**Study material:**
========================================
(** X10.  When a text the autorun table lists for a seeded tag is blank,
    accepting the connection raises [IndexError] before the session is
    registered: the registry and its lock are as they were. *)
Theorem accept_blank_autorun (u a : string) (w : World) :
  Exists (λ cmd, PyStr.blank cmd = true)
    (autorun_texts w (initial_tags (default_tag w) u a)) →
  ∃ w', accept u a w = Raise IndexError w'
    ∧ pool_clients w' = pool_clients w
    ∧ clients_lock w' = clients_lock w
    ∧ lock_log w' = lock_log w.
Proof.
  intros Hex. destruct (Client_init_blank u a w Hex) as [w' Hw'].
  pose proof (Client_init_registry u a w) as Hreg. rewrite Hw' in Hreg.
  exists w'. split; [|exact Hreg].
  unfold accept. by rewrite (bind_Raise _ _ _ _ _ Hw').
Qed.

Lemma accept_blank_autorun_witness :
  ∃ w', accept "abc12345" "10.0.0.5" SampleConfig.red_blank_line
        = Raise IndexError w'
    ∧ pool_clients w' = []
    ∧ clients_lock w' = false.
Proof.
  destruct (accept_blank_autorun "abc12345" "10.0.0.5"
              SampleConfig.red_blank_line)
    as (w' & Hrun & Hpool & Hlock & _).
  - simpl. apply Exists_cons. right. apply Exists_cons. by left.
  - exists w'. split; [exact Hrun|]. split; [exact Hpool | exact Hlock].
Defined.

(** ** Shell commands *)

Section mapped_facts.
  Variable f : Client → Client.

Lemma mapped_frame (l : list ref) (w : World) :
  same_config w (mapped f l w) ∧ same_registry w (mapped f l w)
  ∧ outputs (mapped f l w) = outputs w
  ∧ next_ref (mapped f l w) = next_ref w
  ∧ messages (mapped f l w) = messages w.
Proof.
  revert w. induction l as [|c l IH]; intros w; [done|].
  unfold mapped. simpl. apply (IH (set_object c _ w)).
Qed.

Lemma mapped_object (l : list ref) (w : World) (c : ref) :
  objects (mapped f l w) c = Nat.iter (occurrences c l) f (objects w c).
Proof.
  revert w. induction l as [|x l IH]; intros w; [done|].
  unfold mapped. simpl. fold (mapped f l (set_object x (f (objects w x)) w)).
  rewrite IH. simpl. unfold occurrences.
  destruct (decide (x = c)) as [->|Hne].
  - rewrite update_eq, filter_cons_True by done.
    cbn [length]. by rewrite Nat.iter_succ_r.
  - by rewrite update_ne, filter_cons_False.
Qed.

Lemma for_found_mapped (fnd : found) (w : World) :
  for_found fnd (λ c, modify_client c f) w
  = Ok tt (mapped f (found_list w fnd) w).
Proof.
  by apply for_found_fold with
    (step := λ c w, set_object c (f (objects w c)) w).
Qed.

End mapped_facts.

Lemma occurrences_not_elem (c : ref) (l : list ref) :
  c ∉ l → occurrences c l = 0.
Proof.
  intros Hc. unfold occurrences. rewrite filter_none; [done|].
  intros x Hx ->. done.
Qed.

Lemma occurrences_NoDup (c : ref) (l : list ref) :
  NoDup l → c ∈ l → occurrences c l = 1.
Proof.
  intros Hnd Hc. unfold occurrences.
  induction l as [|x l IH]; [by apply elem_of_nil in Hc|].
  apply NoDup_cons in Hnd as [Hx Hnd].
  destruct (decide (x = c)) as [->|Hne].
  - rewrite filter_cons_True by done. simpl.
    by rewrite (filter_none _ l) by (intros y Hy ->; done).
  - rewrite filter_cons_False by done. apply IH; [done|].
    apply elem_of_cons in Hc as [->|Hc]; done.
Qed.

Lemma add_tag_idemp (t : string) (c : Client) :
  add_tag t (add_tag t c) = add_tag t c.
Proof.
  apply add_tag_present. unfold add_tag. case_bool_decide; [done|].
  simpl. apply elem_of_app. right. apply elem_of_cons. by left.
Qed.

Lemma add_tag_iter (t : string) (c : Client) (k : nat) :
  Nat.iter (S k) (add_tag t) c = add_tag t c.
Proof.
  induction k as [|k IH]; [done|].
  change (add_tag t (Nat.iter (S k) (add_tag t) c) = add_tag t c).
  rewrite IH. apply add_tag_idemp.
Qed.

Lemma add_tag_holds (t : string) (c : Client) : t ∈ tags (add_tag t c).
Proof.
  unfold add_tag. case_bool_decide; [done|]. simpl.
  apply elem_of_app. right. apply elem_of_cons. by left.
Qed.

(** X11.  [addtag search new] gives the tag [new] to every session the
    search tag selects and to no other: a selected session that held it
    already is left as it is, the others get it appended after their
    tags; the registry is not changed.  When [new] has no surrounding
    quote and is not the wildcard, all of them are found under it
    afterwards.  With any other number of arguments the command prints a
    message and changes nothing. *)
Theorem do_addtag_tags_selected
    (search_tag tag_to_add : string) (sh : Console) (w : World) :
  ∃ w',
    do_addtag [search_tag; tag_to_add] sh w = Ok sh w'
    ∧ same_registry w w'
    ∧ (∀ c, c ∈ matching w search_tag →
            objects w' c = add_tag tag_to_add (objects w c)
            ∧ tag_to_add ∈ tags (objects w' c))
    ∧ (∀ c, c ∉ matching w search_tag → objects w' c = objects w c)
    ∧ (PyStr.strip PyStr.is_quote tag_to_add = tag_to_add →
       tag_to_add ≠ "*" →
       ∀ c, c ∈ matching w search_tag → c ∈ matching w' tag_to_add)
    ∧ (∀ args, length args ≠ 2 →
         do_addtag args sh w
         = Ok (print "[-] Must provide 2 arguments. Search tag, and new tag"
                 sh) w).
Proof.
  exists (mapped (add_tag tag_to_add) (matching w search_tag) w).
  destruct (mapped_frame (add_tag tag_to_add) (matching w search_tag) w)
    as (_ & Hreg & _).
  assert (Hsel : ∀ c, c ∈ matching w search_tag →
            objects (mapped (add_tag tag_to_add) (matching w search_tag) w) c
            = add_tag tag_to_add (objects w c)).
  { intros c Hc. rewrite mapped_object.
    destruct (occurrences_elem c _ Hc) as [k ->]. apply add_tag_iter. }
  split.
  { unfold do_addtag, matching.
    destruct (find_clients_by_tag_pure search_tag w) as [f Hf].
    rewrite (bind_Ok _ _ _ _ _ Hf), Hf.
    by rewrite (bind_Ok _ _ _ _ _ (for_found_mapped _ f w)). }
  split; [done|]. split.
  { intros c Hc. rewrite (Hsel c Hc). split; [done | apply add_tag_holds]. }
  split.
  { intros c Hc. by rewrite mapped_object, occurrences_not_elem. }
  split.
  { intros Hstrip Hstar c Hc.
    rewrite matching_plain by congruence. rewrite Hstrip.
    apply list_elem_of_filter. split.
    - unfold has_tag. rewrite (Hsel c Hc). apply add_tag_holds.
    - destruct Hreg as [-> _]. by apply matching_subseteq in Hc. }
  intros args Hlen. by destruct args as [|? [|? [|? ?]]].
Qed.

Lemma do_addtag_tags_selected_witness :
  ∃ w',
    do_addtag ["abc12345"; "lab"] (mk_Console "> " []) SampleRegistry.two_web
    = Ok (mk_Console "> " []) w'
    ∧ tags (objects w' 0) = ["abc12345"; "10.0.0.5"; "web"; "lab"]
    ∧ objects w' 1 = SampleRegistry.B
    ∧ 0 ∈ matching w' "lab".
Proof.
  destruct (do_addtag_tags_selected "abc12345" "lab" (mk_Console "> " [])
              SampleRegistry.two_web)
    as (w' & Hrun & _ & Hsel & Hoth & Hfind & _).
  assert (H0 : 0 ∈ matching SampleRegistry.two_web "abc12345")
    by (apply elem_of_cons; by left).
  exists w'. split; [exact Hrun|]. split; [|split].
  - by rewrite (proj1 (Hsel 0 H0)).
  - rewrite (Hoth 1); [reflexivity|]. intros Hin.
    apply elem_of_cons in Hin as [Hin|Hin]; [discriminate|].
    by apply elem_of_nil in Hin.
  - apply Hfind; [reflexivity | discriminate | exact H0].
Defined.

Lemma client_remove_tag_step (t : string) (c : ref) (w : World) :
  client_remove_tag t c w = Ok tt (set_object c (removed t (objects w c)) w).
Proof.
  unfold client_remove_tag, removed.
  by destruct (remove_tag_total t (objects w c)) as [c' ->].
Qed.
========================================
**Task to complete:**
Every line above that holds the string "Hpool" should be copied into the answer.

**Exercise output:**
    as (w' & Hrun & Hpool & Hlock & _).
  - exists w'. split; [exact Hrun|]. split; [exact Hpool | exact Hlock].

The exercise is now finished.